It's the Little Things

This has been a stressful week for all of us.  Hurricanes, earthquakes, wildfires, insane decisions by governments (e.g. DACA).  You can’t turn on the TV or your computer without some new breaking news that causes all of us internal chaos and helplessness with absolutely no ability to do anything about it (at least in the moment).  It’s these times when I feel my breath start to quicken and my blood pressure rise, that I know I need to do something nice for myself.  Something that will be soothing and where I can have some level of control and that brings me peace and joy.  It might be yoga, painting, or happily heading out with my camera somewhere to see what photo opportunity might spontaneously appear that will be that magic photograph that all photographers yearn for.  This night was one of those times.  I had just returned from a quick trip to Nashville and I had loads of work to do.  I was overwhelmed, tired and cranky and I needed a break.  As I was considering my options, I got a phone call from my son-in-law, Elliott, inviting me to join him, my son Nick, and my grandson, Win, at the park to practice fly fishing.  It was exactly what I needed and I jumped in the car without hesitation.

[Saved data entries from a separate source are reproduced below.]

(** [sanitizeInput] changes values, never keys. *)
Lemma sanitizeInput_q_keys xss p v : qkeys_all p (sanitizeInput_q xss v) = qkeys_all p v.
Proof.
  induction v as [s|l IH|kvs IH] using qval_ind'; simpl; [done| |].
  - induction IH as [|v l Hv _ IHl]; simpl; [done|]. rewrite Hv, IHl. done.
  - induction IH as [|kv kvs Hkv _ IHk]; simpl; [done|]. rewrite Hkv, IHk. done.
Qed.

Lemma hpp_keys p qs : qkeys_all p (QObj qs) = true -> qkeys_all p (QObj (hpp qs)) = true.
Proof.
  simpl. rewrite !forallb_forall. intros H kv' Hkv. unfold hpp in Hkv.
  apply list_elem_of_In, list_elem_of_omap in Hkv as (kv & Hkv & E).
  apply list_elem_of_In, H in Hkv. apply andb_prop in Hkv as [H1 H2].
  destruct kv as [k [s|l|kvs]]; cbn [fst snd] in *; try (injection E as <-; cbn [fst snd]; rewrite H1, H2; done).
  destruct (bool_decide _); [injection E as <-; cbn [fst snd]; rewrite H1, H2; done|].
  destruct (last l) as [v|] eqn:El; [|discriminate]. injection E as <-. simpl.
  rewrite H1. simpl in H2. rewrite forallb_forall in H2. apply H2. apply last_Some_elem_of, list_elem_of_In in El.
  exact El.
Qed.

(** The keys of the rewritten value are the rewritten keys. *)
Lemma qmap_keys p f v : qkeys_all p (qmap f v) = qkeys_all (fun k => p (f k)) v.
Proof.
  induction v as [s|l IH|kvs IH] using qval_ind'; simpl; [done| |].
  - induction IH as [|v l Hv _ IHl]; simpl; [done|]. rewrite Hv, IHl. done.
  - induction IH as [|kv kvs Hkv _ IHk]; simpl; [done|]. rewrite Hkv, IHk. done.
Qed.

Lemma obj_set_keys p k v acc :
  qkeys_all p (QObj acc) = true -> p k = true -> qkeys_all p v = true ->
  qkeys_all p (QObj (obj_set k v acc)) = true.
Proof.
  induction acc as [|[k' v'] acc IH]; simpl; intros Ha Hk Hv; [rewrite Hk, Hv; done|].
  apply andb_prop in Ha as [Ha Hr]. destruct (String.eqb k k'); simpl; [rewrite Hk, Hv; done|].
  rewrite Ha. simpl. exact (IH Hr Hk Hv).
Qed.

Lemma merge_conditions_keys p old new :
  qkeys_all p (QObj old) = true -> qkeys_all p (QObj new) = true ->
  qkeys_all p (QObj (merge_conditions old new)) = true.
Proof.
  unfold merge_conditions. revert old. induction new as [|[k v] new IH]; intros old Ho Hn; [done|].
  simpl in Hn. apply andb_prop in Hn as [Hkv Hn]. apply andb_prop in Hkv as [Hk Hv].
  apply IH; [apply obj_set_keys|]; done.
Qed.

(** ** The operators of a sanitized filter *)

Lemma match_alt_boundary alts l m rest :
  match_alt alts l = Some (m, rest) -> boundary_after rest = true.
Proof.
  induction alts as [|a alts IH]; simpl; [discriminate|].
  destruct (strip_prefix a l) as [r|]; [|exact IH].
  destruct (boundary_after r) eqn:Hb; [|exact IH]. intros H. injection H as _ <-. exact Hb.
Qed.

(** The scan after a match starts at a boundary and copies the first
    character. *)
Lemma rw_true_boundary rest : boundary_after (rw true rest) = boundary_after rest.
Proof. destruct rest as [|c r]; [reflexivity|]. rewrite rw_cons. reflexivity. Qed.

(** The replace makes a [$] at the head of a text that has none only by
    prefixing a whole comparison word. *)
Lemma rw_operator_ok l : hd_error l <> Some "$"%char -> operator_ok (rw false l) = true.
Proof.
  intros Hl. destruct l as [|c r]; [reflexivity|]. rewrite rw_cons.
  destruct (match_alt ops (c :: r)) as [[m rest]|] eqn:E.
  - destruct (match_alt_some _ _ _ _ E) as [Hm _]. apply existsb_exists. exists m.
    rewrite strip_prefix_app, rw_true_boundary. split; [exact Hm|exact (match_alt_boundary _ _ _ _ E)].
  - destruct (Ascii.eqb_spec c "$") as [->|Hc]; [done|].
    unfold operator_ok. destruct c as [[] [] [] [] [] [] [] []]; done.
Qed.

Lemma cmp_key_rw k : bad_key k = false -> cmp_key (rw_string k) = true.
Proof.
  intros Hk. unfold cmp_key, rw_string. rewrite String.list_ascii_of_string_of_list_ascii.
  apply rw_operator_ok. destruct k as [|c k]; [done|]. simpl.
  apply orb_false_iff in Hk as [Hk _]. unfold js_starts_with in Hk.
  intros E. injection E as ->. destruct k; discriminate Hk.
Qed.

Lemma as_obj_keys p v : qkeys_all p v = true -> qkeys_all p (QObj (as_obj v)) = true.
Proof. destruct v; done. Qed.

(** C13: no operator reaches MongoDB through the query string but the
    comparisons [filter()] writes.  Whatever the client sends, after
    [mongoSanitize()], [xssSanitize()] and [hpp] a list request's
    [filter()] succeeds on a query string that [JSON.stringify] writes
    plainly, and every key of the conditions it builds, at every depth,
    that begins with [$] is [$gte], [$gt], [$lte] or [$lt] followed by the
    end of the key or a character that is not a word character. *)
Theorem sanitized_filter_operators xss qs :
  let qs' := sanitize_query xss qs in
  all_plain (QObj (query_obj qs')) = true -> canon (qmap rw_string (QObj (query_obj qs'))) = true ->
  exists f, filter {| query := empty_query; queryString := qs' |} = Ok f /\
            qkeys_all cmp_key (QObj (conditions (query f))) = true.
Proof.
  intros qs' Hp Hc. eexists. split; [exact (filter_spec {| query := empty_query; queryString := qs' |} Hp Hc)|].
  apply merge_conditions_keys; [done|].
  change (qkeys_all cmp_key (qmap rw_string (QObj (query_obj qs'))) = true).
  rewrite qmap_keys. apply (qkeys_all_impl (fun k => negb (bad_key k))).
  { intros k Hk. apply cmp_key_rw. by apply negb_true_iff. }
  apply qkeys_all_filter, hpp_keys, as_obj_keys. rewrite sanitizeInput_q_keys.
  apply mongo_sanitize_q_keys.
Qed.

(** ** [rateLimit({windowMs: 15 min, limit: 100})] *)

(** A client of express-rate-limit's [MemoryStore]: its hits in the
    current window and the window's end. *)
Record Client := mkClient { totalHits : nat; resetTime : Z }.

Definition windowMs : Z := 15 * 60 * 1000.
Definition limit : nat := 100.

(** The store's clients by key.  The store moves its clients between two
    maps every [windowMs] and drops the expired ones; a dropped client
    and an expired one are both reset on their next hit, so one map
    keyed by client address is the same store. *)
Abbreviation LStore := (gmap string Client).

(** [MemoryStore.increment]: [getClient] (a new client's window starts
    now), the reset of an expired window ([resetTime <= now]), the hit. *)
Definition increment (key : string) (now : Z) (st : LStore) : LStore * Client :=
  let c := match st !! key with Some c => c | None => mkClient 0 (now + windowMs) end in
  let c := if resetTime c <=? now then mkClient 0 (now + windowMs) else c in
  let c' := mkClient (S (totalHits c)) (resetTime c) in
  (<[key := c']> st, c').

Definition allowlist : list string := [].

(** [skip]: [if (!req.ip) return false; return allowlist.includes(req.ip)]. *)
Definition skip (ip : string) : bool :=
  if String.eqb ip "" then false else bool_decide (ip ∈ allowlist).

(** The middleware: a skipped request passes untouched; otherwise the
    client's hit is counted and the request passes while [totalHits]
    is at most [limit]. *)
Definition limiter (ip : string) (now : Z) (st : LStore) : LStore * bool :=
  if skip ip then (st, true)
  else let '(st', c) := increment ip now st in (st', Nat.leb (totalHits c) limit).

I’ve always wanted to learn how to fly fish.  Elliott and Nick had both recently taken it up and now I had an invitation and an avenue to give it a try.  It was a beautiful and colorful late summer sunset.  There had been wildfires blazing through the western United States and our skies had been smoky for days, but they were a little clearer this night.  I found them at the lake’s edge with their rods while Win ran around shrieking and laughing like three-year-olds do.  Elliot gave me the rod and showed me how to “load” the line and then cast it into the water.  It felt restorative after a stressful day, and was exactly what I needed, and even though I was clumsy at first, it didn’t take long to get the feel of it.   There is a meditative cadence and flow to fly fishing.  It almost feels like dancing.  

I drove home feeling a sense of well-being that I had so badly needed, and I thought that it is mostly the little things that bring us the most pleasure.